Addressing environmental issues, animal welfare, self-esteem and self-respect, and the importance of community, the authors deliver a poignant and universal message in an accessible way: Be a good ancestor to the world around you.
My Heart Fills With Happiness
Smith, Monique Gray
The sun on your face. The smell of warm bannock baking in the oven. Holding the hand of someone you love. What fills your heart with happiness? This beautiful board book, with illustrations from celebrated artist Julie Flett, serves as a reminder for little ones and adults alike to reflect on and cherish the moments in life that bring us joy.
We All Play kimetawanaw
Animals and kids love to play! This wonderful book celebrates playtime and the connection between children and the natural world. Beautiful illustrations show:
- birds who chase and chirp!
- bears who wiggle and wobble!
- whales who swim and squirt!
- owls who peek and peep!
- and a diverse group of kids who love to do the same, shouting:
We play too! / kimêtawânaw mîna
Go Show The World
Celebrating the stories of Indigenous people throughout time, Wab Kinew has created a powerful rap song, the lyrics of which are the basis for the text in this beautiful picture book, illustrated by the acclaimed Joe Morse.
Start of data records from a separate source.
(** The loop of updates of [reorderItems]. *)
Lemma order_updates tripId positions :
  forall (w w' : world tables) u,
    for_each positions (fun entry : Z * string =>
      let '(i, itemId) := entry in
      query (update_items (fun r => String.eqb (Item.id r) itemId
                                    && String.eqb (Item.trip_id r) tripId)
               (Item.set_order i))) w = (Ok u, w') ->
    db w' = set_items (List.map (set_orders tripId positions)) (db w).
Proof.
  induction positions as [| [i x] rest IH]; intros w w' u H.
  - inversion H; subst. rewrite <- (set_items_id (db w')) at 1.
    apply set_items_ext. intros rows. simpl. now rewrite List.map_id.
  - cbn [for_each] in H. apply bind_ok in H as (u1 & w1 & Hq & H).
    apply query_ok in Hq as (Hq & _). injection Hq as _ Hd1.
    rewrite (IH _ _ _ H), <- Hd1, set_items_twice.
    apply set_items_ext. intros rows. rewrite List.map_map. reflexivity.
Qed.

Lemma filter_same_length {A} (p : A -> bool) l :
  length (List.filter p l) = length l -> List.filter p l = l.
Proof.
  induction l as [| x l IH]; simpl; [reflexivity |].
  destruct (p x); simpl; intros H.
  - f_equal. apply IH. lia.
  - pose proof (List.filter_length_le p l). lia.
Qed.
(** * connections-backend: the date-keyed lookup service of [main.py]

  A shallow embedding of the three FastAPI handlers of [main.py], of the
  [get_db_connection] context manager and of [parse_date_string], together
  with the parts of the Python runtime they call: [datetime.strptime] with
  the format ["%Y-%m-%d"], [date.strftime], and the psycopg2 driver calls,
  the latter as operations on an explicit world that records every call. *)

From Stdlib Require Import ZArith NArith List String Ascii Bool Lia.
Import ListNotations.

Local Open Scope Z_scope.

(** ** Python strings

  A Python [str] is a sequence of Unicode code points.  Literals of the
  source are written as Rocq strings and read through [cps]. *)

Definition str := list N.

Definition cps (s : string) : str := map N_of_ascii (list_ascii_of_string s).

Fixpoint str_eqb (a b : str) : bool :=
  match a, b with
  | [], [] => true
  | x :: a', y :: b' => (x =? y)%N && str_eqb a' b'
  | _, _ => false
  end.

(** ** The dates of [datetime]

  [datetime.date(year, month, day)] raises [ValueError] unless
  [MINYEAR <= year <= MAXYEAR], [1 <= month <= 12] and
  [1 <= day <= _days_in_month(year, month)]. *)

Module Datetime.
(** * The Pursuit of Fairness: audit-proof anchoring pipeline

    A shallow embedding of the two pieces of the repository that the
    specification calls "the core":

    - the Walrus uploader script ([extractJson], [parseWalrus], [upload] and
      the command-line guard), a Node.js program;
    - the Move module [0x0::oracle] ([init_table], [anchor_audit],
      [proof_count]).

    Definitions come first, theorems afterwards. *)

From Stdlib Require Import ZArith NArith Lia String Ascii.
From stdpp Require Import base option list gmap.

Local Open Scope N_scope.

(* ===================================================================== *)
(** * Part I. The Move module [0x0::oracle]                               *)
(* ===================================================================== *)

Module Oracle.

(** Move's [u64] and [u8].  The module performs no arithmetic on them, so
    no wrap-around is ever computed; the Move VM rejects ill-typed
    arguments before the entry function runs. *)
Definition u64 := N.
Definition u8 := Byte.byte.

(** [sui::object::UID].  Sui derives a fresh identifier from the digest of
    the running transaction and the number of objects the transaction has
    created so far; the derivation is a collision-resistant hash, kept
    here as the pair it is computed from. *)
Definition UID : Type := N * N.
Section last_callback.
Context {A W : Type}.
Variable ver : async_version.
Variable arr : list A.
Variable iterator : A → list action.
Variable callback : list A → W → W.

Lemma done_decided i x v st u st' :
  x ∈ arr →
  decided arr callback st →
  done ver arr callback i x v st = Return u st' →
  decided arr callback st'.
Proof.
  intros Hx [Hres Hcb]. unfold done.
  destruct (is_guarded ver && bool_decide (i ∈ called st.1)); [discriminate|].
  assert (∀ e, e ∈ (if v then results st.1 ++ [(i, x)] else results st.1) →
               e.2 ∈ arr) as Hpushed.
  { intros e He. destruct v; [|by apply Hres].
    apply elem_of_app in He as [He|He]; [by apply Hres|].
    apply list_elem_of_singleton in He. by subst e. }
  destruct (finished ver (S (completed st.1)) (length arr)) eqn:Hf;
    intros [= <- <-]; (split; [intros e He|intros Hle]); simpl in *.
  - rewrite elem_of_sort_by_index in He. by apply Hpushed.
  - eexists _, _. split; [|done].
    intros p (e & -> & He)%list_elem_of_fmap.
    rewrite elem_of_sort_by_index in He. by apply Hpushed.
  - by apply Hpushed.
  - apply Hcb. by apply (finished_false_past ver arr).
Qed.

Lemma perform_decided i x acts st u st' :
  x ∈ arr →
  decided arr callback st →
  perform ver arr callback i x acts st = Return u st' →
  decided arr callback st'.
Proof.
  intros Hx. revert st.
  induction acts as [|[v|e] acts IH]; intros st Hdec; simpl.
  - by intros [= <- <-].
  - destruct (done ver arr callback i x v st) as [u1 st1|] eqn:Hd;
      [|discriminate].
    apply IH. by eapply done_decided.
  - discriminate.
Qed.

Lemma each_decided items st u st' :
  (∀ i x, (i, x) ∈ items → x ∈ arr) →
  decided arr callback st →
  each ver arr iterator callback items st = Return u st' →
  decided arr callback st'.
Proof.
  revert st. induction items as [|[i x] items IH]; intros st Hit Hdec; simpl.
  - by intros [= <- <-].
  - destruct (perform ver arr callback i x (iterator x) st) as [u1 st1|] eqn:Hp;
      [|discriminate].
    apply IH.
    + intros j y Hin. apply (Hit j y). by right.
    + eapply perform_decided; [|done|done]. apply (Hit i x). by left.
Qed.

(** When the filter returns, the world is what the final callback made of
    some selection of the items. *)
Lemma async_filter_return_decided w u st :
  (∀ x, ∃ v, call_done v ∈ iterator x) →
  async_filter ver arr iterator callback w = Return u st →
  ∃ allowed w0, (∀ p, p ∈ allowed → p ∈ arr) ∧ st.2 = callback allowed w0.
Proof.
  intros Hit Hret.
  destruct (decide (arr = [])) as [Hnil|Hne].
  { unfold async_filter in Hret. rewrite Hnil in Hret |- *.
    injection Hret as _ <-. exists [], w. by split. }
  pose proof (async_filter_return_reported ver arr iterator callback w u st
                Hne Hit Hret) as [Hc _].
  unfold async_filter in Hret.
  destruct arr as [|a l] eqn:Harr; [done|]. rewrite <- Harr in *.
  apply each_decided in Hret as [_ Hcb].
  - by apply Hcb.
  - intros i x Hin. by apply enumerate_from_elem in Hin as [Hx _].
  - split; simpl; [by intros e ?%elem_of_nil|]. rewrite Harr. simpl. lia.
Qed.
End last_callback.

(** The page a returning [discover] leaves is the work of [acceptance] on
    some selection of the page's pagelets. *)
Lemma discover_return_accepted ver req page fs v page' :
  pagelets page = array fs →
  discover ver req page = Return v page' →
  ∃ allowed page0,
    (∀ p, p ∈ allowed → p ∈ allocate page <$> fs) ∧
    page' = acceptance (allocate page <$> fs) allowed page0.
Proof.
  intros Hps. unfold discover. rewrite Hps.
  destruct (async_filter _ _ _ _ _) as [u st|] eqn:Hf; [|discriminate].
  intros [= _ <-].
  eapply async_filter_return_decided; [|exact Hf].
  apply rejection_reports.
Qed.

(** When [discover] returns, [enabled] and [disabled] are arrays without
    holes that hold pagelets allocated for this page and no others. *)
Theorem discover_partition_sound ver req page fs v page' :
  pagelets page = array fs →
  discover ver req page = Return v page' →
  (∀ entry, entry ∈ enabled page' →
     ∃ p, entry = Some p ∧ p ∈ allocate page <$> fs) ∧
  (∀ entry, entry ∈ disabled page' →
     ∃ p, entry = Some p ∧ p ∈ allocate page <$> fs).
Proof.
  intros Hps Hret.
  destruct (discover_return_accepted ver req page fs v page' Hps Hret)
    as (allowed & page0 & Hsub & ->).
  unfold acceptance. simpl. split.
  - intros entry (p & -> & Hp)%list_elem_of_fmap. eauto.
  - intros entry (p & -> & Hp)%list_elem_of_fmap. exists p. split; [done|].
    by apply list_elem_of_In, filter_In in Hp as [?%list_elem_of_In _].
Qed.

(** The theorem at work on a page with a denied pagelet. *)
Lemma discover_partition_sound_witness :
  ∃ page',
    discover unguarded (object 1)
      (page_of [answers_later 2 false; unchecked 1]) = Return undefined page' ∧
    (∀ entry, entry ∈ enabled page' →
       ∃ p, entry = Some p ∧ p ∈ [answers_later 2 false; unchecked 1]) ∧
    (∀ entry, entry ∈ disabled page' →
       ∃ p, entry = Some p ∧ p ∈ [answers_later 2 false; unchecked 1]).
Proof.
  eexists. split; [vm_compute; reflexivity|].
  apply (discover_partition_sound unguarded (object 1)
           (page_of [answers_later 2 false; unchecked 1])
           [Build_Factory (answers_later 2 false); Build_Factory (unchecked 1)]
           undefined);
    vm_compute; reflexivity.
Defined.

(** Whatever the checks do, when [discover] returns every pagelet of the
    page is in [disabled] except the one that comes first in [enabled]. *)
Theorem discover_disables_all_but_first ver req page fs v page' p :
  pagelets page = array fs →
  discover ver req page = Return v page' →
  Some p ∈ disabled page' ↔
  p ∈ allocate page <$> fs ∧
  ∀ a, head (enabled page') = Some (Some a) → ident a ≠ ident p.
Proof.
  intros Hps Hret.
  destruct (discover_return_accepted ver req page fs v page' Hps Hret)
    as (allowed & page0 & Hsub & ->).
  rewrite acceptance_disabled_iff.
  assert (head (enabled (acceptance (allocate page <$> fs) allowed page0))
          = Some <$> head allowed) as -> by (by destruct allowed).
  split; intros [Hp Hne]; (split; [done|]); intros a Ha; apply Hne.
  - destruct (head allowed); by simplify_eq/=.
  - by rewrite Ha.
Qed.

(** The theorem at work: the second of two unchecked pagelets is
    disabled. *)
Lemma discover_disables_all_but_first_witness :
  ∃ page',
    discover guarded (object 1) (page_of [unchecked 1; unchecked 2])
      = Return undefined page' ∧
    Some (unchecked 2) ∈ disabled page'.
Proof.
  eexists. split; [vm_compute; reflexivity|].
  apply (discover_disables_all_but_first guarded (object 1)
           (page_of [unchecked 1; unchecked 2])
           [Build_Factory (unchecked 1); Build_Factory (unchecked 2)]
           undefined _ (unchecked 2));
    [vm_compute; reflexivity | vm_compute; reflexivity |].
  split; [right; left|].
  intros a [= <-]. vm_compute. lia.
Defined.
Go Show The World showcases a diverse group of Indigenous people in the US and Canada, both the more well-known and the not-so-widely recognized. Individually, their stories, though briefly touched on, are inspiring; collectively, they empower the reader with this message: “We are people who matter, yes, it’s true; now let’s show the world what people who matter can do.”
On The Trapline
Robertson, David A.
A boy and Moshom, his grandpa, take a trip together to visit a place of great meaning to Moshom. A trapline is where people hunt and live off the land, and it was where Moshom grew up. As they embark on their northern journey, the child repeatedly asks his grandfather, “Is this your trapline?” Along the way, the boy finds himself imagining what life was like two generations ago — a life that appears to be both different from and similar to his life now. This is a heartfelt story about memory, imagination, and intergenerational connection that perfectly captures the experience of a young child’s wonder as he is introduced to places and stories that hold meaning for his family.
I Sang You Down From The Stars
Drawing from Indigenous creation stories and traditional teachings and illustrated in dazzling watercolours, I Sang You Down From The Stars is a tribute to the bond between mother and child.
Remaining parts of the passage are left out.